Tutto ciò finisce per condizionare e limitare fortemente la spontaneità e l'immediatezza della nostra condotta, conformandoci di conseguenza in ruoli e modi di pensare che non ci appartengono veramente, ma che facciamo nostri per quieto vivere. Se si è consapevoli di questo contrasto, di questa lotta interiore, si finisce per avere una possibilità in più, l'opportunità di scegliere se adeguarsi e uniformarsi ad una realtà esterna, che ci pervade e ci penetra, opponendosi e resistendo verso ogni circostanza o evento che ci provoca dolore, in una spirale senza fine di azioni e reazioni; oppure possiamo accogliere e accettare il nostro mondo così com'è, senza tentare di spiegarlo e interpretarlo, ma semplicemente vivendolo, totalmente compenetrati in desideri, aspirazioni, sentimenti che vanno ricevuti senza pregiudizi e preclusioni.

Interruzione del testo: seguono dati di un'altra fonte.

(* ===== verification/AuthHandlers.v ===== *)
(** * auth.Handler

    [internal/auth/handlers.go] and [cookies.go]: the endpoints under
    [/api/v1/auth], from the decoded request to the response with its cookies.
    A JSON body is what decoding produced, [None] when it failed; the
    [binding:"required"] tags are modelled. *)

From S2P Require Import Prelude Golang Errors Models Store Schema Logic Notification Crypto Token Invite Password AuthUser.

(** ** Requests and responses *)

(** What the handlers read of a request besides its body; a cookie that is not
    there is [None]. *)
Record Request := MkRequest {
  rq_Authorization : string;
  rq_Client : string;          (** the header X-Hamsa-Client *)
  rq_CSRF : string;            (** the header X-CSRF-Token *)
  rq_RefreshCookie : option string;
  rq_CSRFCookie : option string;
}.

Record Cookie := MkCookie {
  ck_Name : string;
  ck_Value : string;
  ck_MaxAge : Z;
  ck_Path : string;
  ck_Secure : bool;
  ck_HttpOnly : bool;
}.

Inductive Body :=
  | NoBody
  | ErrorBody (e : AppError)
  | SessionBody (access_token : string) (expires_in : Z) (id : UUID) (name role : string)
      (refresh_token : option string)
  | RefreshBody (access_token : string) (expires_in : Z) (refresh_token : option string)
  | InviteBody (code role : string) (expires_in_days : Z)
  | MeBody (id : UUID) (phone name role : string) (buildings units : option (list UUID)).

Record Response := MkResponse {
  rs_Status : Z;
  rs_Cookies : list Cookie;
  rs_Body : Body;
}.

(** Every [httpx.WriteError(c, err); return] of a handler is an error of its
    call here, rendered at the end. *)
Definition handle (m : M Response) : M Response :=
  r ← attempt m;
  match r with
  | inl rs => mret rs
  | inr e => mret (MkResponse (ae_Status (WriteError e)) [] (ErrorBody (WriteError e)))
  end.

Definition internal (msg : string) (_ : GoError) : GoError := EApp (Internal msg).

(** [c.ShouldBindJSON(&req)]. *)
Definition bind_json {A} (required : A → bool) (msg : string) (body : option A) : M A :=
  match body with
  | Some a => if required a then mret a else fail (EApp (BadRequest msg))
  | None => fail (EApp (BadRequest msg))
  end.

Definition present (s : string) : bool := negb (bool_decide (s = "")).

Record credentialsReq := MkCredentialsReq {
  cr_Phone : string;
  cr_Password : string;
  cr_Name : string;
}.

Definition credentials_required (r : credentialsReq) : bool :=
  present (cr_Phone r) && present (cr_Password r).

Record registerReq := MkRegisterReq {
  rr_Credentials : credentialsReq;
  rr_Code : string;
}.

Definition register_required (r : registerReq) : bool :=
  credentials_required (rr_Credentials r) && present (rr_Code r).

Record changePasswordReq := MkChangePasswordReq {
  cp_CurrentPassword : string;
  cp_NewPassword : string;
}.

Record createInviteReq := MkCreateInviteReq {
  cq_Phone : string;
  cq_Role : string;
}.

(** ** Cookies *)

Definition RefreshCookieName : string := "hamsa_refresh".
Definition CSRFCookieName : string := "hamsa_csrf".
Definition ClientWeb : string := "web".
Definition refreshCookiePath : string := "/api/v1/auth".
Definition csrfCookiePath : string := "/".
Definition defaultRefreshTTL : Z := 30 * 24 * Hour.

(** The fields of [Handler] that are not services of this package. *)
Record Handler := MkHandler {
  h_Tokens : TokenService;
  h_Audited : bool;       (** [Auditor != nil] *)
  h_Secure : bool;        (** [Cookies.Secure] *)
}.

(** Errors of the auditor are dropped. *)
Definition audit_append (h : Handler) (actor : UUID) (action objectType : string)
    (objectID : option UUID) (after_ : AuditSnapshot) : M unit :=
  if h_Audited h
  then ignore_err (Audit_Append (Some actor) action objectType objectID None (Some after_))
  else mret tt.

Section handler.
Context {codec : UuidCodec} {jwt : JwtLibrary} {bcrypt : Bcrypt} {unicode : UnicodeTables}.
Context (h : Handler).

Definition refreshCookieMaxAge : Z :=
  let ttl := if ts_refreshTTL (h_Tokens h) >? 0 then ts_refreshTTL (h_Tokens h)
             else defaultRefreshTTL in
  int64_of_float (Duration_Seconds ttl).

(** Without random bytes the CSRF cookie is left out. *)
Definition setSessionCookies (refreshToken : string) : M (list Cookie) :=
  r ← attempt (randomHex 32);
  mret (MkCookie RefreshCookieName refreshToken refreshCookieMaxAge refreshCookiePath (h_Secure h) true
        :: match r with
           | inl csrf => [MkCookie CSRFCookieName csrf refreshCookieMaxAge csrfCookiePath
                            (h_Secure h) false]
           | inr _ => []
           end).

Definition clearSessionCookies : list Cookie :=
  [MkCookie RefreshCookieName "" (-1) refreshCookiePath (h_Secure h) true;
   MkCookie CSRFCookieName "" (-1) csrfCookiePath (h_Secure h) false].

(** The body wins over the cookie; [true] when it is the cookie's. *)
Definition refreshTokenFrom (rq : Request) (body : option string) : string * bool :=
  if present (default "" body) then (default "" body, false)
  else if present (default "" (rq_RefreshCookie rq)) then (default "" (rq_RefreshCookie rq), true)
  else ("", false).

Definition browserClient (rq : Request) : bool := bool_decide (rq_Client rq = ClientWeb).

Definition validCSRF (rq : Request) : bool :=
  match rq_CSRFCookie rq with
  | Some cookie =>
      present cookie && present (rq_CSRF rq) && ConstantTimeCompare cookie (rq_CSRF rq)
  | None => false
  end.

(** ** Sessions *)

Definition err_internal (_ : GoError) : GoError := EApp ErrInternal.

Definition respondSession (rq : Request) (u : User) : M Response :=
  '(access, expiresAt) ← map_err err_internal (IssueAccessToken (h_Tokens h) (us_ID u));
  refresh ← map_err err_internal (IssueRefreshToken (h_Tokens h) (us_ID u));
  audit_append h (us_ID u) "user.login" "user" (Some (us_ID u)) (SnSession (us_Phone u) (us_Role u));;
  cookies ← setSessionCookies refresh;
  now ← time_Now;
  mret (MkResponse 200 cookies (SessionBody access
    (int64_of_float (Duration_Seconds (Time_Sub expiresAt now))) (us_ID u) (us_Name u) (us_Role u)
    (if browserClient rq then None else Some refresh))).

(** The checks of [setup], on the request and on the users there are. *)
Definition setup_checks (body : option credentialsReq) : M credentialsReq :=
  req ← bind_json credentials_required "شماره موبایل و رمز عبور الزامی است." body;
  if negb (iranianMobile (cr_Phone req)) then fail ErrInvalidPhone else
  lift (ValidatePassword (cr_Password req));;
  count ← map_err (internal "خطا در بررسی حساب‌های موجود.") CountActive;
  if count >? 0 then fail (EApp (Conflict
    "حساب مدیریتی قبلاً ساخته شده است. برای ورود از صفحه ورود استفاده کنید."))
  else mret req.

Definition setup_account (req : credentialsReq) : M User :=
  hash ← map_err err_internal (HashPassword (cr_Password req));
  id ← uuid_New;
  map_err (internal "خطا در ساخت حساب مدیریتی.")
    (Create_user (MkUser id (cr_Phone req) (Some hash) RoleSuperAdmin (cr_Name req) None true 0 0 None)).

Definition setup (rq : Request) (body : option credentialsReq) : M Response :=
  req ← setup_checks body;
  u ← setup_account req;
  respondSession rq u.

(** The account a redeemed invite leads to: the existing user of the phone with
    a new password, or a new user with the invite's role. *)
Definition account_of (req : credentialsReq) (role hash : string) : M User :=
  r ← attempt (FindByPhone (cr_Phone req));
  match r with
  | inl u =>
      let u := MkUser (us_ID u) (us_Phone u) (Some hash) (us_Role u)
        (if present (cr_Name req) then cr_Name req else us_Name u) (us_FCMToken u) (us_IsActive u)
        (us_CreatedAt u) (us_UpdatedAt u) (us_DeletedAt u) in
      map_err (internal "خطا در ذخیره رمز عبور.") (UpdatePassword u);;
      mret u
  | inr e =>
      if errors_Is e gorm_ErrRecordNotFound then
        id ← uuid_New;
        map_err (internal "خطا در ثبت‌نام کاربر.")
          (Create_user (MkUser id (cr_Phone req) (Some hash) role (cr_Name req) None true 0 0 None))
      else fail (EApp (Internal "خطا در بازیابی حساب کاربری."))
  end.

Definition register (rq : Request) (body : option registerReq) : M Response :=
  req ← bind_json register_required "شماره موبایل، کد دعوت و رمز عبور الزامی است." body;
  let cred := rr_Credentials req in
  if negb (iranianMobile (cr_Phone cred)) then fail ErrInvalidPhone else
  lift (ValidatePassword (cr_Password cred));;
  role ← Redeem (cr_Phone cred) (rr_Code req);
  hash ← map_err err_internal (HashPassword (cr_Password cred));
  u ← account_of cred role hash;
  respondSession rq u.

Definition login_not_found (e : GoError) : GoError :=
  if errors_Is e gorm_ErrRecordNotFound then ErrWrongLogin
  else EApp (Internal "خطا در بازیابی حساب کاربری.").

(** [u.PasswordHash == nil || !CheckPassword(hash, password)]. *)
Definition password_ok (u : User) (password : string) : bool :=
  match us_PasswordHash u with Some hash => CheckPassword hash password | None => false end.

Definition login (rq : Request) (body : option credentialsReq) : M Response :=
  req ← bind_json credentials_required "شماره موبایل و رمز عبور الزامی است." body;
  if negb (iranianMobile (cr_Phone req)) then fail ErrWrongLogin else
  u ← map_err login_not_found (FindByPhone (cr_Phone req));
  if negb (password_ok u (cr_Password req)) then fail ErrWrongLogin else
  respondSession rq u.

Definition refresh (rq : Request) (body : option string) : M Response :=
  let '(raw, fromCookie) := refreshTokenFrom rq body in
  if negb (present raw) then fail (EApp (Unauthorized "نشستی برای تمدید وجود ندارد.")) else
  if fromCookie && negb (validCSRF rq) then fail (EApp (Forbidden "توکن CSRF نامعتبر است.")) else
  rot ← RotateRefreshToken (h_Tokens h) raw;
  cookies ← setSessionCookies (ro_RefreshToken rot);
  mret (MkResponse 200 cookies (RefreshBody (ro_AccessToken rot) (ro_ExpiresIn rot)
    (if negb fromCookie && negb (browserClient rq) then Some (ro_RefreshToken rot) else None))).

Definition logout (rq : Request) (body : option string) : M Response :=
  let '(raw, fromCookie) := refreshTokenFrom rq body in
  if fromCookie && negb (validCSRF rq) then fail (EApp (Forbidden "توکن CSRF نامعتبر است.")) else
  (if present raw
   then map_err (internal "خطا در خروج از حساب.") (RevokeFamilyByToken raw)
   else mret tt);;
  mret (MkResponse 204 clearSessionCookies NoBody).

(** ** Behind the middleware *)

Definition me (user : option User) : M Response :=
  match user with
  | None => fail (EApp (Unauthorized msgAuthRequired))
  | Some u =>
      let answer b un := MkResponse 200 []
        (MeBody (us_ID u) (us_Phone u) (us_Name u) (us_Role u) b un) in
      if bool_decide (us_Role u = RoleSuperAdmin) then mret (answer (Some []) None)
      else if bool_decide (us_Role u = RoleManager) then
        r ← attempt (ManagerBuildingIDs (us_ID u));
        match r with
        | inl ids => mret (answer (Some ids) None)
        | inr e => if bool_decide (errors_As_PgError e = Some "42P01") then mret (answer (Some []) None)
                   else fail (EApp (Internal "خطا در دریافت ساختمان‌های مجاز."))
        end
      else if bool_decide (us_Role u = RoleResident) then
        r ← attempt (Scope_ResidentUnitIDs (us_Phone u));
        match r with
        | inl ids => mret (answer None (Some ids))
        | inr e => if bool_decide (errors_As_PgError e = Some "42P01") then mret (answer None (Some []))
                   else fail (EApp (Internal "خطا در دریافت واحدهای سکونت."))
        end
      else mret (answer None None)
  end.

Definition changePassword (user : option User) (body : option changePasswordReq) : M Response :=
  match user with
  | None => fail (EApp (Unauthorized msgAuthRequired))
  | Some u =>
      req ← bind_json (λ r, present (cp_CurrentPassword r) && present (cp_NewPassword r))
        "رمز عبور فعلی و رمز جدید الزامی است." body;
      lift (ValidatePassword (cp_NewPassword req));;
      if negb (password_ok u (cp_CurrentPassword req)) then fail ErrWrongLogin else
      hash ← map_err err_internal (HashPassword (cp_NewPassword req));
      map_err (internal "خطا در ذخیره رمز عبور.") (UpdatePassword
        (MkUser (us_ID u) (us_Phone u) (Some hash) (us_Role u) (us_Name u) (us_FCMToken u)
           (us_IsActive u) (us_CreatedAt u) (us_UpdatedAt u) (us_DeletedAt u)));;
      mret (MkResponse 204 [] NoBody)
  end.

(** A nil caller is dereferenced only after the body was read. *)
Definition createInvite (caller : option User) (body : option createInviteReq) : M Response :=
  req ← bind_json (λ r, present (cq_Phone r)) "شماره موبایل الزامی است." body;
  let role := if bool_decide (cq_Role req = "") then RoleResident else cq_Role req in
  if negb (bool_decide (role = RoleResident)) && negb (bool_decide (role = RoleManager))
  then fail (EApp (BadRequest "نقش دعوت نامعتبر است.")) else
  match caller with
  | None => lift (Panic "runtime error: invalid memory address or nil pointer dereference")
  | Some u =>
      code ← Issue_invite (cq_Phone req) role (Some (us_ID u));
      audit_append h (us_ID u) "invite.issued" "invite" None (SnInvite (cq_Phone req) role);;
      mret (MkResponse 201 [] (InviteBody code role 7))
  end.

(** ** The routes *)

(** [Register]: the public endpoints, and those behind [Authenticate]. *)
Inductive AuthCall :=
  | CallSetup (body : option credentialsReq)
  | CallRegister (body : option registerReq)
  | CallLogin (body : option credentialsReq)
  | CallRefresh (body : option string)
  | CallLogout (body : option string)
  | CallMe
  | CallChangePassword (body : option changePasswordReq)
  | CallCreateInvite (body : option createInviteReq).

Definition serve (rq : Request) (call : AuthCall) : M Response :=
  handle match call with
  | CallSetup b => setup rq b
  | CallRegister b => register rq b
  | CallLogin b => login rq b
  | CallRefresh b => refresh rq b
  | CallLogout b => logout rq b
  | CallMe =>
      u ← Authenticate (h_Tokens h) (rq_Authorization rq); me (Some u)
  | CallChangePassword b =>
      u ← Authenticate (h_Tokens h) (rq_Authorization rq); changePassword (Some u) b
  | CallCreateInvite b =>
      u ← Authenticate (h_Tokens h) (rq_Authorization rq);
      u ← RequireRole [RoleManager; RoleSuperAdmin] (Some u);
      createInvite (Some u) b
  end.
End handler.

Non c'è dubbio che si tratta di una prospettiva affascinante, anti-conformista e coraggiosa, ma quanto è praticabile? Accettare acriticamente ogni stato d'animo che mi si presenta, accoglierlo nella mia vita come un compagno di viaggio, può condurmi ad apprezzare nuove energie e insospettati confini della mia umanità. Condivido questo punto di vista, che implica anche un certo coraggio, quella forza di mettersi in gioco per capire fino a che punto si è disposti a rischiare per conoscere le nostre reazioni, la risposta interiore di fronte agli eventi della vita, ad esempio i sentimenti che ci coinvolgono con le persone che amiamo e che poi, magari, detestiamo o annulliamo in nome di una sopravvenuta indifferenza. Mi chiedo però quale sia il limite ultimo di fronte al quale fermarsi e reagire.
L'Autore sembra ammettere qualsiasi tipo di passione, ci dice che solo vivendo fino in fondo ogni attimo potremo acquisire quella coscienza piena del momento, quella cognizione di causa dell'evento, tanto che ogni dubbio, ogni incertezza troverà spontaneamente una sua soluzione. A me sembra invece che, così facendo, tutto diventa giustificabile - anche il tradimento - in nome di una presunta esigenza di appagamento e realizzazione interiore, che ci spinge a soddisfare qualsiasi impulso ci colga, disinteressandoci del tutto di eventuali responsabilità e impegni che si hanno verso gli altri. E questo ci porta alla totale anarchia sentimentale, un'assoluta libertà di gesti e comportamenti che io non posso accettare, nemmeno se questa rinuncia significa vivere nella 'normalità' o 'banalità', come dice l'Autore.